From time to time, my Seed magazine hosts throw out a question for bloggers to answer. Today's question is concerns a column by James S. Robbins on global warming in the National Review Online. Robbins claims that global warming will be a great thing if it happens, which he doubts. The question is, does he have a point?
The question of what the full range of effects from global warming will be--both good and bad--is an important one, but Robbins shows little ability to offer an answer. His column overlooks important things, gets various facts wrong, and belies a general ignorance of and indifference towards science. For me, you can sum up everything that's wrong with the article in one word: micobiotic.
Allow me to explain. Robbins uses this word when he is talking about how we don't need to care about extinctions caused by global warming.
Granted, there will be some negative impacts in marginal areas. Some rare plant and animal species, hyper-adapted to highly specific climate conditions or micobiotic zones, are already unable to cope with the change. Many may go extinct; some already have. That's tough, but chalk it up to bad evolutionary choices. When those rigidly specialist species bet everything on a small part of the world in hopes it would never change, they made a very bad bargain. For our part, we have air conditioners, lightweight fabrics, and sunscreen. Why infinitely adaptable humanity has to pay the price for the evolutionary shortsightedness of other life forms is beyond me. [emphasis mine]
Let's ignore for a moment that a number of studies suggest that extinctions will not be marginal, but quite drastic (see my posts here and here for a couple recent ones). Let's also ignore the fact that much of the world's biodiversity have small ranges. Let's ignore the fact that infinitely adaptable as we are, we still depend in various ways on other species. Let's just focus on that word "micobiotic."
There is no such word.
I was pretty sure there wasn't when I read the column, and then looked at a couple dictionaries on my bookshelf. But to be sure, I gave a quick call to my brother Ben, senior lexicographer for American dictionairies at Oxford University Press. He happened to be surrounded by dictionaries when I called, and could find micobiotic in none of them.

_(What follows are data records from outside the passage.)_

(** Two groups to {Cb, Y, Cr, Y} of eight bits each. *)
Definition be10_to_uyvy (pg : list (list B)) (off : nat) : option (list B) :=
  input ← mm_maskz_loadu_epi8 0x3FF pg off;
  let shuffle_result := mm_shuffle_epi8 input (tbl8 be10_to_le8_shuffle0_tbl_128) in
  let sllv_result := mm_sllv_epi16 shuffle_result (tbl16 be10_to_le8_sllv_tbl_128) in
  Some (mm_shuffle_epi8 sllv_result (tbl8 be10_to_le8_shuffle1_tbl_128)).
Definition be10_to_le8_batch2 (src : list (list (list B))) : option (list (list (list B))) :=
  result ← be10_to_uyvy (plane_at src 0) 0;
  Some [mm_storel_epi64 result].
(** 16 groups, four at a time sorted into {U, V, Y, Y}. *)
Definition be10_to_uvyy (pg : list (list B)) (step : nat) : option (list B) :=
  uyvy_t1 ← be10_to_uyvy pg (20 * step)%nat;
  uyvy_t2 ← be10_to_uyvy pg (20 * step + 10)%nat;
  let uyvy := mm_unpacklo 64 uyvy_t1 uyvy_t2 in
  Some (mm_shuffle_epi8 uyvy (tbl8 p8_uyvy2uvyy_mask)).
Definition be10_to_p8_batch16 (src : list (list (list B))) : option (list (list (list B))) :=
  uvyy ← for_regs 4 (be10_to_uvyy (plane_at src 0));
  let y0y1y2y3 := mm_unpackhi 64 (reg_at uvyy 0) (reg_at uvyy 1) in
  let y4y5y6y7 := mm_unpackhi 64 (reg_at uvyy 2) (reg_at uvyy 3) in
  let u0v0u1v1 := mm_unpacklo 64 (reg_at uvyy 0) (reg_at uvyy 1) in
  let u2v2u3v3 := mm_unpacklo 64 (reg_at uvyy 2) (reg_at uvyy 3) in
  let u0u2v0v2 := mm_unpacklo 32 u0v0u1v1 u2v2u3v3 in
  let u1u3v1v3 := mm_unpackhi 32 u0v0u1v1 u2v2u3v3 in
  let u0u1u2u3 := mm_unpacklo 32 u0u2v0v2 u1u3v1v3 in
  let v0v1v2v3 := mm_unpackhi 32 u0u2v0v2 u1u3v1v3 in
  Some [mm_storeu_si128 y0y1y2y3 ++ mm_storeu_si128 y4y5y6y7; mm_storeu_si128 u0u1u2u3; mm_storeu_si128 v0v1v2v3].
(** The second line of a pair keeps the luma only. *)
Definition be10_to_y8_batch16 (src : list (list (list B))) : option (list (list (list B))) :=
  uvyy ← for_regs 4 (be10_to_uvyy (plane_at src 0));
  let y0y1y2y3 := mm_unpackhi 64 (reg_at uvyy 0) (reg_at uvyy 1) in
  let y4y5y6y7 := mm_unpackhi 64 (reg_at uvyy 2) (reg_at uvyy 3) in
  Some [mm_storeu_si128 y0y1y2y3 ++ mm_storeu_si128 y4y5y6y7; []; []].

Definition le10_to_v210_batch3 (src : list (list (list B))) : option (list (list (list B))) :=
  input ← mm_maskz_loadu_epi8 0x7FFF (plane_at src 0) 0;
  let shuffle_l_result := mm_maskz_mov_epi8 0x0880 input in
  let shuffle_r_result := mm_shuffle_epi8 input (tbl8 le10_to_v210_shuffle_r_tbl_128) in
  let sllv_result := mm_sllv_epi32 shuffle_l_result (tbl32 le10_to_v210_sllv_tbl_128) in
  let srlv_result := mm_srlv_epi32 shuffle_r_result (tbl32 le10_to_v210_srlv_tbl_128) in
  Some [mm_store_si128 (mm_and_si128 (mm_or_si128 sllv_result srlv_result) (tbl8 le10_to_v210_and_tbl_128))].

Definition be10_to_v210_batch3 (src : list (list (list B))) : option (list (list (list B))) :=
  input ← mm_maskz_loadu_epi8 0x7FFF (plane_at src 0) 0;
  let shuffle0_result := mm_shuffle_epi8 input (tbl8 be10_to_v210_shuffle0_tbl_128) in
  let sllv0_result := mm_sllv_epi16 shuffle0_result (tbl16 be10_to_v210_sllv0_tbl_128) in
  let srlv0_result := mm_srlv_epi16 sllv0_result (tbl16 be10_to_v210_srlv0_tbl_128) in
  let and0_result := mm_and_si128 srlv0_result (tbl8 be10_to_v210_and0_tbl_128) in
  let shuffle1_result := mm_shuffle_epi8 input (tbl8 be10_to_v210_shuffle1_tbl_128) in
  let srlv1_result := mm_srlv_epi32 shuffle1_result (tbl32 be10_to_v210_srlv1_tbl_128) in
  let and1_result := mm_and_si128 srlv1_result (tbl8 be10_to_v210_and1_tbl_128) in
  Some [mm_store_si128 (mm_or_si128 and0_result and1_result)].

Definition v210_to_be10_batch3 (src : list (list (list B))) : option (list (list (list B))) :=
  input ← mm_loadu_si128 (plane_at src 0) 0;
  let shuffle_l0_result := mm_shuffle_epi8 input (tbl8 v210_to_be10_shuffle_l0_tbl_128) in
  let sllv_result := mm_sllv_epi16 shuffle_l0_result (tbl16 v210_to_be10_sllv_tbl_128) in
  let shuffle_l1_result := mm_shuffle_epi8 sllv_result (tbl8 v210_to_be10_shuffle_l1_tbl_128) in
  let and_l_result := mm_and_si128 shuffle_l1_result (tbl8 v210_to_be10_and_l_tbl_128) in
  let shuffle_r0_result := mm_shuffle_epi8 input (tbl8 v210_to_be10_shuffle_r0_tbl_128) in
  let srlv_result := mm_srlv_epi16 shuffle_r0_result (tbl16 v210_to_be10_srlv_tbl_128) in
  let shuffle_r1_result := mm_shuffle_epi8 srlv_result (tbl8 v210_to_be10_shuffle_r1_tbl_128) in
  let and_r_result := mm_and_si128 shuffle_r1_result (tbl8 v210_to_be10_and_r_tbl_128) in
  out ← mm_mask_storeu_epi8 0x7FFF (mm_or_si128 and_l_result and_r_result);
  Some [out].

Definition be10_to_y210_batch2 (src : list (list (list B))) : option (list (list (list B))) :=
  input ← mm_maskz_loadu_epi8 0x3FF (plane_at src 0) 0;
  let shuffle_result := mm_shuffle_epi8 input (tbl8 be10_to_y210_shuffle_tbl_128) in
  let sllv_result := mm_sllv_epi16 shuffle_result (tbl16 be10_to_y210_sllv_tbl_128) in
  Some [mm_storeu_si128 (mm_and_si128 sllv_result (tbl16 be10_to_y210_and_tbl_128))].
Definition y210_to_be10_batch2 (src : list (list (list B))) : option (list (list (list B))) :=
  input ← mm_loadu_si128 (plane_at src 0) 0;
  let srlv_result := mm_srlv_epi16 input (tbl16 be10_to_y210_sllv_tbl_128) in
  let shuffle0_result := mm_maskz_shuffle_epi8 0x1EF srlv_result (tbl8 y210_to_be10_shuffle0_tbl_128) in
  let shuffle1_result := mm_maskz_shuffle_epi8 0x3DE srlv_result (tbl8 y210_to_be10_shuffle1_tbl_128) in
  out ← mm_mask_storeu_epi8 0x3FF (mm_or_si128 shuffle0_result shuffle1_result);
  Some [out].

Definition be12_to_le12_batch2 (src : list (list (list B))) : option (list (list (list B))) :=
  input ← mm_maskz_loadu_epi8 0xFFF (plane_at src 0) 0;
  let shuffle0_result := mm_shuffle_epi8 input (tbl8 be12_to_le12_shuffle0_tbl_128) in
  let sr_result := mm_srli_epi32 shuffle0_result 4 in
  let result := mm_shuffle_epi8 sr_result (tbl8 be12_to_le12_shuffle1_tbl_128) in
  out ← mm_mask_storeu_epi8 0xFFF result;
  Some [out].
End Bodies.

#[export] Hint Unfold be10_to_ple_128 be12_to_ple_128 be10_to_p16le_128 planes_batch32 planes_batch8 planes_to_pg
  be10_to_uyvy be10_to_uvyy : simd.

(** ** Routines *)

Definition st20_rfc4175_422be10_to_yuv422p10le_avx512 : conv :=
  simd_conv [5]%nat [4; 2; 2]%nat
    [simd_stage 32 [160]%nat (@be10_to_ple_batch32); simd_stage 8 [40]%nat (@be10_to_ple_batch8); scalar_stage [5]%nat pg_be10_to_p10].
Definition st20_rfc4175_422be10_to_422le10_avx512 : conv :=
  simd_conv [5]%nat [5]%nat [simd_stage 3 [15]%nat (@be10_to_le_batch3); scalar_stage [5]%nat pg_be10_to_le10].
Definition st20_rfc4175_422be10_to_422le8_avx512 : conv :=
  simd_conv [5]%nat [4]%nat [simd_stage 2 [10]%nat (@be10_to_le8_batch2); scalar_stage [5]%nat pg_be10_to_le8].
Definition st20_rfc4175_422be10_to_yuv422p8_avx512 : conv :=
  simd_conv [5]%nat [2; 1; 1]%nat [simd_stage 16 [80]%nat (@be10_to_p8_batch16); scalar_stage [5]%nat pg_be10_to_p8].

Of course, Robbins might well have meant to write "microbiotic." But even then he'd be wrong."Microbiotic" does not refer to a small biological range, as the context in which Robbins uses the word suggests. It's mainly used as a term to describe soil crusts that contain communities of microbes (see here, for example). It may sound fancy, but in Robbins's column it would be utterly meaningless.
Who really knows what Robbins had in mind? All we know for sure is that he tossed a nonsense word into his piece and didn't care enough to check. Nor did any fact-checker or copy editor at the National Review feel the need to flag this gibberish. I'm not saying that one has to be a scientist to join in this debate, but it would be nice if people didn't just make stuff up.